TASK DESCRIPTION: Copy each line in the data that includes the word "intros".

Collected data:
________________________________________

(* ===== verification/Register.v ===== *)
(** * Registration (src/liburing/src/register.c)

    The wrappers of io_uring_register(2) and the probe query of liburing.h.
    Pointer arguments are addresses. *)

From stdpp Require Import gmap.
From S2P Require Import Prelude Abi Os SimOs.

Section register.
Context {W : Type} {O : Os W}.

(** The tail the wrappers share: [if (ret < 0) return -errno; return 0;] and the
    variant that returns the result. *)
Definition zero_or_errno (ret : Z) : prog (ost W) Z :=
  if ret <? 0 then let* e := errno in Prelude.ret (- e) else Prelude.ret 0.
Definition value_or_errno (ret : Z) : prog (ost W) Z :=
  if ret <? 0 then let* e := errno in Prelude.ret (- e) else Prelude.ret ret.

Definition io_uring_register_buffers (ring_fd iovecs nr_iovecs : Z) : prog (ost W) Z :=
  let* ret := __sys_io_uring_register ring_fd (register_code IORING_REGISTER_BUFFERS)
                (RegPtr iovecs) nr_iovecs in
  zero_or_errno ret.

Definition io_uring_unregister_buffers (ring_fd : Z) : prog (ost W) Z :=
  let* ret := __sys_io_uring_register ring_fd (register_code IORING_UNREGISTER_BUFFERS)
                RegNull 0 in
  zero_or_errno ret.

Definition io_uring_register_files_update (ring_fd off files nr_files : Z) : prog (ost W) Z :=
  let up := mk_files_update off 0 (u64 files) in
  let* ret := __sys_io_uring_register ring_fd (register_code IORING_REGISTER_FILES_UPDATE)
                (RegFilesUpdate up) nr_files in
  value_or_errno ret.

Definition io_uring_register_files (ring_fd files nr_files : Z) : prog (ost W) Z :=
  let* ret := __sys_io_uring_register ring_fd (register_code IORING_REGISTER_FILES)
                (RegPtr files) nr_files in
  zero_or_errno ret.

Definition io_uring_unregister_files (ring_fd : Z) : prog (ost W) Z :=
  let* ret := __sys_io_uring_register ring_fd (register_code IORING_UNREGISTER_FILES)
                RegNull 0 in
  zero_or_errno ret.

Definition io_uring_register_eventfd (ring_fd event_fd : Z) : prog (ost W) Z :=
  let* ret := __sys_io_uring_register ring_fd (register_code IORING_REGISTER_EVENTFD)
                (RegEventfd event_fd) 1 in
  zero_or_errno ret.

Definition io_uring_unregister_eventfd (ring_fd : Z) : prog (ost W) Z :=
  let* ret := __sys_io_uring_register ring_fd (register_code IORING_UNREGISTER_EVENTFD)
                RegNull 0 in
  zero_or_errno ret.

Definition io_uring_register_eventfd_async (ring_fd event_fd : Z) : prog (ost W) Z :=
  let* ret := __sys_io_uring_register ring_fd (register_code IORING_REGISTER_EVENTFD_ASYNC)
                (RegEventfd event_fd) 1 in
  zero_or_errno ret.

Definition io_uring_register_probe (ring_fd p nr_ops : Z) : prog (ost W) Z :=
  let* ret := __sys_io_uring_register ring_fd (register_code IORING_REGISTER_PROBE)
                (RegPtr p) nr_ops in
  zero_or_errno ret.

Definition io_uring_register_personality (ring_fd : Z) : prog (ost W) Z :=
  let* ret := __sys_io_uring_register ring_fd (register_code IORING_REGISTER_PERSONALITY)
                RegNull 0 in
  value_or_errno ret.

Definition io_uring_unregister_personality (ring_fd id : Z) : prog (ost W) Z :=
  let* ret := __sys_io_uring_register ring_fd (register_code IORING_UNREGISTER_PERSONALITY)
                RegNull (u32 id) in
  value_or_errno ret.

Definition io_uring_register_restrictions (ring_fd res nr_res : Z) : prog (ost W) Z :=
  let* ret := __sys_io_uring_register ring_fd (register_code IORING_REGISTER_RESTRICTIONS)
                (RegPtr res) nr_res in
  zero_or_errno ret.

Definition io_uring_enable_rings (ring_fd : Z) : prog (ost W) Z :=
  let* ret := __sys_io_uring_register ring_fd (register_code IORING_REGISTER_ENABLE_RINGS)
                RegNull 0 in
  value_or_errno ret.
End register.

(** [None]: the flexible array is read outside its [pr_ops]. *)
Definition io_uring_opcode_supported (p : io_uring_probe) (op : Z) : option bool :=
  if pr_last_op p <? op then Some false
  else o ← zget (pr_ops p) op; Some (flag_set (po_flags o) IO_URING_OP_SUPPORTED).

(** ** The wrappers as requests *)

Inductive reg_request : Type :=
  | RegisterBuffers (iovecs nr : Z)
  | UnregisterBuffers
  | RegisterFilesUpdate (off files nr : Z)
  | RegisterFiles (files nr : Z)
  | UnregisterFiles
  | RegisterEventfd (fd : Z)
  | UnregisterEventfd
  | RegisterEventfdAsync (fd : Z)
  | RegisterProbe (p nr : Z)
  | RegisterPersonality
  | UnregisterPersonality (id : Z)
  | RegisterRestrictions (res nr : Z)
  | EnableRings.

Definition run_request {W} {O : Os W} (ring_fd : Z) (q : reg_request) : prog (ost W) Z :=
  match q with
  | RegisterBuffers iov n => io_uring_register_buffers ring_fd iov n
  | UnregisterBuffers => io_uring_unregister_buffers ring_fd
  | RegisterFilesUpdate o f n => io_uring_register_files_update ring_fd o f n
  | RegisterFiles f n => io_uring_register_files ring_fd f n
  | UnregisterFiles => io_uring_unregister_files ring_fd
  | RegisterEventfd fd => io_uring_register_eventfd ring_fd fd
  | UnregisterEventfd => io_uring_unregister_eventfd ring_fd
  | RegisterEventfdAsync fd => io_uring_register_eventfd_async ring_fd fd
  | RegisterProbe p n => io_uring_register_probe ring_fd p n
  | RegisterPersonality => io_uring_register_personality ring_fd
  | UnregisterPersonality id => io_uring_unregister_personality ring_fd id
  | RegisterRestrictions r n => io_uring_register_restrictions ring_fd r n
  | EnableRings => io_uring_enable_rings ring_fd
  end.

(** How io_uring_register(2) reads its arguments back: the kernel's dispatch on
    the opcode (io_uring_register.2). *)
Definition kernel_dispatch (opcode : Z) (arg : reg_arg) (nr : Z) : option reg_request :=
  match arg with
  | RegPtr a =>
      if opcode =? 0 then Some (RegisterBuffers a nr)
      else if opcode =? 2 then Some (RegisterFiles a nr)
      else if opcode =? 8 then Some (RegisterProbe a nr)
      else if opcode =? 11 then Some (RegisterRestrictions a nr) else None
  | RegNull =>
      if opcode =? 10 then Some (UnregisterPersonality nr)
      else if negb (nr =? 0) then None
      else if opcode =? 1 then Some UnregisterBuffers
      else if opcode =? 3 then Some UnregisterFiles
      else if opcode =? 5 then Some UnregisterEventfd
      else if opcode =? 9 then Some RegisterPersonality
      else if opcode =? 12 then Some EnableRings else None
  | RegFilesUpdate up =>
      if opcode =? 6 then Some (RegisterFilesUpdate (fu_offset up) (fu_fds up) nr) else None
  | RegEventfd fd =>
      if negb (nr =? 1) then None
      else if opcode =? 4 then Some (RegisterEventfd fd)
      else if opcode =? 7 then Some (RegisterEventfdAsync fd) else None
  end.

Definition reg_request_ok (q : reg_request) : Prop :=
  match q with
  | RegisterFilesUpdate _ files _ => in_u 64 files
  | UnregisterPersonality id => in_u 32 id
  | _ => True
  end.

(** The requests whose wrapper returns the kernel's result rather than 0. *)
Definition returns_value (q : reg_request) : bool :=
  match q with
  | RegisterFilesUpdate _ _ _ | RegisterPersonality | UnregisterPersonality _ | EnableRings => true
  | _ => false
  end.

Lemma wrapper_result {W} {O : Os W} (value : bool) fd op arg nr (s : ost W) w v e :
  os_register (o_world s) fd op arg nr = (w, v, e) -> (v < 0 -> v = -1) ->
  (let* ret := __sys_io_uring_register fd op arg nr in
   if value then value_or_errno ret else zero_or_errno ret) s =
    Ok (if v <? 0 then - e else if value then v else 0,
        mk_ost w (if v =? -1 then e else o_errno s)).
Proof.
  intros Hk Hv. unfold bind, __sys_io_uring_register, syscall, value_or_errno, zero_or_errno,
    errno, gets, bind, ret. rewrite Hk.
  destruct value; case_z; try done; by rewrite Hv.
Qed.

(** ** Properties *)

(** C34: every wrapper of register.c makes one io_uring_register(2) call on the
    ring's descriptor, whose opcode, argument and count the kernel reads back as
    exactly the request made; a failure is returned as the negated errno, a
    success as 0, or as the kernel's result for the calls that return one. *)
Theorem register_correct (W : Type) (O : Os W) (L : OsLaws W) (s : ost W) ring_fd q :
  reg_request_ok q ->
  exists opcode arg nr w v e,
    kernel_dispatch opcode arg nr = Some q /\
    os_register (o_world s) ring_fd opcode arg nr = (w, v, e) /\
    run_request ring_fd q s =
      Ok (if v <? 0 then - e else if returns_value q then v else 0,
          mk_ost w (if v =? -1 then e else o_errno s)) /\
    owns w = owns (o_world s).
Proof.
  intros Hq.
  assert (forall value op arg nr, kernel_dispatch op arg nr = Some q -> value = returns_value q ->
    run_request ring_fd q =
      (let* ret := __sys_io_uring_register ring_fd op arg nr in
       if value then value_or_errno ret else zero_or_errno ret) ->
    exists opcode arg nr w v e,
      kernel_dispatch opcode arg nr = Some q /\
      os_register (o_world s) ring_fd opcode arg nr = (w, v, e) /\
      run_request ring_fd q s =
        Ok (if v <? 0 then - e else if returns_value q then v else 0,
            mk_ost w (if v =? -1 then e else o_errno s)) /\
      owns w = owns (o_world s)) as Hgen.
  { intros value op arg nr Hd -> Hrun. destruct (os_register (o_world s) ring_fd op arg nr)
      as [[w v] e] eqn:He. destruct (register_law _ _ _ _ _ _ _ _ He) as [Hown Hv].
    exists op, arg, nr, w, v, e. split_and!; try done. rewrite Hrun.
    apply wrapper_result; [done|]. unfold proper_error in Hv. lia. }
  destruct q; simpl in Hq;
    (eapply Hgen; [|reflexivity|reflexivity]; simpl; rewrite ?wrap_small by done; done).
Qed.

Lemma register_correct_witness :
  let w := mk_sim (mk_owned ∅ ∅ ∅) ∅ 0
             (mk_params 0 0 0 0 0 0 0 (mk_sq_off 0 0 0 0 0 0 0 0 0) (mk_cq_off 0 0 0 0 0 0 0 0 0)) [] in
  exists op arg nr w' v e,
    kernel_dispatch op arg nr = Some (RegisterFilesUpdate 2 4096 3) /\
    run_request 5 (RegisterFilesUpdate 2 4096 3) (mk_ost w 0) =
      Ok (if v <? 0 then - e else v, mk_ost w' (if v =? -1 then e else 0)).
Proof.
  intros w.
  destruct (register_correct sim SimOs SimOs_laws (mk_ost w 0) 5 (RegisterFilesUpdate 2 4096 3)
    ltac:(by vm_compute)) as (op & arg & nr & w' & v & e & H1 & _ & H2 & _).
  exists op, arg, nr, w', v, e. split; [exact H1|exact H2].
Defined.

________________________________________

RESPONSE FOR THIS EXERCISE:
  intros Hk Hv. unfold bind, __sys_io_uring_register, syscall, value_or_errno, zero_or_errno,
  intros Hq.
  { intros value op arg nr Hd -> Hrun. destruct (os_register (o_world s) ring_fd op arg nr)
  intros w.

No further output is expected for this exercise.